Importantly, the political situation does not accurately reflect the current state of affairs in other sectors of the economy. Jerald Solis, Business Development and Acquisitions Director at Experience Invest works closely with international investors, and he says it’s reassuring to see that UK property, be it commercial or residential, is still held in high regard.

In the first half of 2017, and less than a year following the EU referendum, the UK made up 14% of global commercial property investment transactions. This was second only to the US and tells us that international investors evidently were not letting the prospect of Brexit impact their long-term real estate investment strategies. Meanwhile, total investment volumes into the UK’s multifamily residential sector rose by more than 150% to reach $7.6 billion in 2018.

So, what is it about UK property that holds global interest even at the most challenging of times, and how can international investors use Brexit to support their long-term financial goals?

Why does interest in the UK market hold strong?

Currency fluctuations in the wake of the Brexit vote has had a significant influence on investment decisions. Since June 2016, the value of the pound has steadily fallen; as a result, overseas investors have found themselves enjoying more buying power, particularly within the prime property market.

With a weakened pound, overseas investors have been in the position of being able to snap up UK properties at discounted prices. According the HMRC, for instance, there was a 50% spike in the number of UK homes sold for over £10 million in the year following the vote.

The Bank of England has also cut interest rates to historic lows, encouraging investment in real estate assets. The interest rate has been held at 0.75% since August 2018, with little indication of this being raised in the near future.

Diversifying opportunities

While foreign interest in the market remains, investors’ strategies have been changing in response to Brexit. Namely, the variety of opportunities now on offer means that investors have been looking beyond the traditional remit of property investment in the UK to explore new cities and sub-sectors that offer the potential of long-term capital growth.

Historically, London has been the destination of choice for international investors. However, in recent years, investors have increasingly recognised high-growth cities and leading business destinations like Manchester, Liverpool, Leeds and Newcastle.

This is something we have witnessed first-hand at Experience Invest. Indeed, Manchester and the other so-called Northern Powerhouse cities have attracted some of the highest levels of Foreign Direct Investment of any UK region outside of London according to research from Ernst & Young.

It should come as no surprise then, that house prices in Manchester have surged; in the 12 months to July 2018, house prices rose by nearly 9%. Meanwhile, enquiries by Chinese investors alone about buy-to-let options in the city soared by 255.6% in January 2018 compared to the same month in the previous year.

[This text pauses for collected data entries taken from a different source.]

Lemma settles_logging (msg : string) (m : W (option error)) :
  settles m (fun _ => True) -> settles (logging_W msg m) (fun _ => True).
Proof.
  intros Hm. unfold logging_W. apply settles_bind; [exact Hm |].
  intros [err |].
  - apply settles_lift, calm_log_Errorf.
  - now apply settles_ret.
Qed.

Lemma settles_invalidate (id : string) :
  settles (invalidateStatusFromTimelines id) (fun _ => True).
Proof. apply settles_lift, calm_emit. Qed.

Lemma settles_purge_all (purges : list Event) :
  settles (purge_all purges) (fun _ => True).
Proof.
  induction purges as [|e purges IH]; simpl.
  - now apply settles_ret.
  - apply settles_bind; [apply settles_lift, calm_emit | intros _; exact IH].
Qed.

Lemma settles_notify_voters (status : Status) (votes : list Voter)
    (errs : list error) :
  settles (notify_voters status votes errs) (fun _ => True).
Proof.
  revert errs. induction votes as [|vote votes IH]; intros errs; simpl.
  - now apply settles_ret.
  - destruct (IsRemote (voter_Account vote)); [apply IH |].
    apply settles_bind; [apply settles_lift, calm_Notify |].
    intros r. apply IH.
Qed.

Lemma settles_notify_moderators (newUser : User) (mods : list Account)
    (errs : list error) :
  settles (notify_moderators newUser mods errs) (fun _ => True).
Proof.
  revert errs. induction mods as [|moderator mods IH]; intros errs; simpl.
  - now apply settles_ret.
  - apply settles_bind; [apply settles_lift, calm_Notify |].
    intros r. apply IH.
Qed.

Ltac settle_step :=
  first
    [ apply settles_ret; first [reflexivity | exact I]
    | apply settles_logging
    | apply settles_invalidate
    | apply settles_purge_all
    | apply settles_notify_voters
    | apply settles_notify_moderators
    | apply settles_ask
    | apply settles_ask_for
    | apply settles_before_call
    | apply settles_lift;
      first [ apply calm_Notify | apply calm_notifyFave
            | apply calm_notifyAnnounce | apply calm_notifyFollow
            | apply calm_Populate | apply calm_call_ | apply calm_emit ]
    | apply settles_bind; [| intros ?]
    | match goal with
      | |- settles (if ?b then _ else _) _ => destruct b
      | |- settles (match ?x with _ => _ end) _ => destruct x
      | |- settles (let (_, _) := ?x in _) _ => destruct x
      end ].
(** * Maildir statistics *)

Lemma check_dir_loop_ok (env : CheckEnv) (dv : cstr) (check_new check_stats : bool)
      (entries : list DirEnt) :
  forall m, counters_ok m ->
            counters_ok (check_dir_loop env dv check_new check_stats entries m).
Proof.
  induction entries as [|de rest IH]; intros m Hm; cbn [check_dir_loop]; [exact Hm|].
  destruct (deref (d_name de) =? "."); [apply IH; exact Hm|].
  destruct (has_flag (strstr (d_name de) dv) "T"); [apply IH; exact Hm|].
  destruct Hm as (H1 & H2 & H3 & H4).
  destruct check_stats, (has_flag (strstr (d_name de) dv) "F"),
    (has_flag (strstr (d_name de) dv) "S"), check_new,
    (c_mail_check_recent env && seen_before de);
    cbn [negb]; try apply IH; unfold counters_ok;
    cbn [incr_count incr_flagged incr_unread incr_new set_has_new
         msg_count msg_flagged msg_unread msg_new has_new];
    repeat split; try lia; try reflexivity; try (intros; apply H4; lia).
Qed.

Lemma maildir_check_dir_ok (env : CheckEnv) (m : Mailbox) (dir_name : cstr)
      (check_new check_stats : bool) :
  counters_ok m -> counters_ok (maildir_check_dir env m dir_name check_new check_stats).
Proof.
  intros Hm. unfold maildir_check_dir.
  destruct (negb _); [exact Hm|].
  destruct (dir_entries (dir_view env dir_name)); [apply check_dir_loop_ok; exact Hm|].
  exact Hm.
Qed.

(** X14: after [maildir_mbox_check_stats] with the statistics flag set the
    counters are consistent, whatever they were before and whatever the
    directories hold: 0 <= msg_new <= msg_unread <= msg_count and
    0 <= msg_flagged <= msg_count; a counted new message comes with
    [has_new] set; and the status returned is new-mail exactly when
    [msg_new] is positive. *)
Theorem maildir_mbox_check_stats_counters (env : CheckEnv) (m : Mailbox) (flags : Z)
        (Hstats : Z.land flags (MUTT_MAILBOX_CHECK_STATS env) <> 0%Z) :
  counters_ok (fst (maildir_mbox_check_stats env m flags)) /\
  (snd (maildir_mbox_check_stats env m flags) = MX_STATUS_NEW_MAIL <->
   (0 < msg_new (fst (maildir_mbox_check_stats env m flags)))%Z).
Proof.
  unfold maildir_mbox_check_stats. apply Z.eqb_neq in Hstats. rewrite Hstats.
  cbn [negb orb fst snd]. rewrite orb_true_r.
  set (m0 := mkMailbox 0 0 0 0 (has_new m) (type m)).
  assert (H0 : counters_ok m0).
  { unfold counters_ok, m0. cbn. repeat split; try lia. }
  set (m1 := maildir_check_dir env m0 (lit "new") true true).
  assert (H1 : counters_ok m1) by (apply maildir_check_dir_ok; exact H0).
  set (m2 := maildir_check_dir env m1 (lit "cur") _ true).
  assert (H2 : counters_ok m2) by (apply maildir_check_dir_ok; exact H1).
  split; [exact H2|].
  destruct H2 as ((Hn & _) & _).
  destruct (msg_new m2 =? 0)%Z eqn:Hz.
  - apply Z.eqb_eq in Hz. split; [discriminate | lia].
  - apply Z.eqb_neq in Hz. split; [lia | reflexivity].
Qed.
(** * Multi-worker fallback and worker-health tracking of SearchController

    Shallow embedding of the search controller of [src/scripts/settings.js]
    (class [SearchController]): the health map [this.workerHealth], the
    recovery timers armed by [updateWorkerStatus], and the fetch
    orchestration [fetchFromWorker] / [fetchWithFallback] /
    [executeSearch] / [performSearch].

    Numbers.  JavaScript numbers are IEEE-754 binary64 values.  The response
    times ([performance.now()] differences, the smoothed [responseTime]) are
    modelled by Rocq's primitive binary64 floats, whose [+] and [*] round
    exactly as JavaScript's do.  The two counters [errorCount] and
    [successCount] only ever hold integers reached by [++], [x - 1] and
    [Math.max(0, _)]; they are modelled in [Z] (binary64 is exact on integers
    below 2^53, and a counter never exceeds the number of events handled,
    see [counters_bounded_by_outcomes]).  Clock readings ([Date.now()]) and
    timer delays are integer milliseconds in [Z]. *)

From Stdlib Require Import ZArith NArith Floats Lia HexString.
From stdpp Require Import gmap strings list pretty.

Set Warnings "-inexact-float,-register-all".
Open Scope Z_scope.

(** ** Data model *)

(** The object stored per worker in [this.workerHealth]. *)
Record WorkerHealth := mkHealth {
  healthy : bool;
  lastCheck : Z;
  responseTime : float;
  errorCount : Z;
  successCount : Z
}.

(** What the controller does that an observer can see, in program order:
    a [fetch(url, ...)] call, a call of [updateWorkerStatus], a
    [delay(ms)] wait.  The trace is only written, never read, by the model. *)
Inductive Effect :=
| EFetch (url : string)
| ERecord (workerUrl : string) (success : bool)
| EDelay (ms : Z).

(** An [AbortController]: only its signal's [aborted] flag matters. *)
Record AbortController := mkController { aborted : bool }.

Cities like this, which are undergoing rapid regeneration, have been clear favourites in the aftermath of the Brexit vote. The reasons for this are clear; with prices in such areas typically below those seen in the capital, rental yields and capital appreciation forecasts tend to be markedly stronger.

Indeed, such cities are also home to a large student population, representing huge demand for year-round accommodation and good long-term investment prospects. This translates to another trend taking hold. Namely, overseas investors are beginning to diversify their assets, looking towards options such as Purpose-Built Student Accommodation (PBSA) that cater to growing demand for term-time accommodation. Indeed, overseas investors dominate the UK PBSA market according to Cushman & Wakefield, making up 55% of 2018 transactions.

The UK’s proven track record for delivering high-quality real estate leaves us in no doubt that international investors will continue to target the UK, albeit perhaps with a different approach. Particularly with a heavy investment in regeneration projects up and down the country, the improvements in infrastructure and connectivity, as well as the delivery of sought-after new-builds, means that the UK property market will remain a top target for investment – even if it does naturally experience an immediate post-Brexit wobble.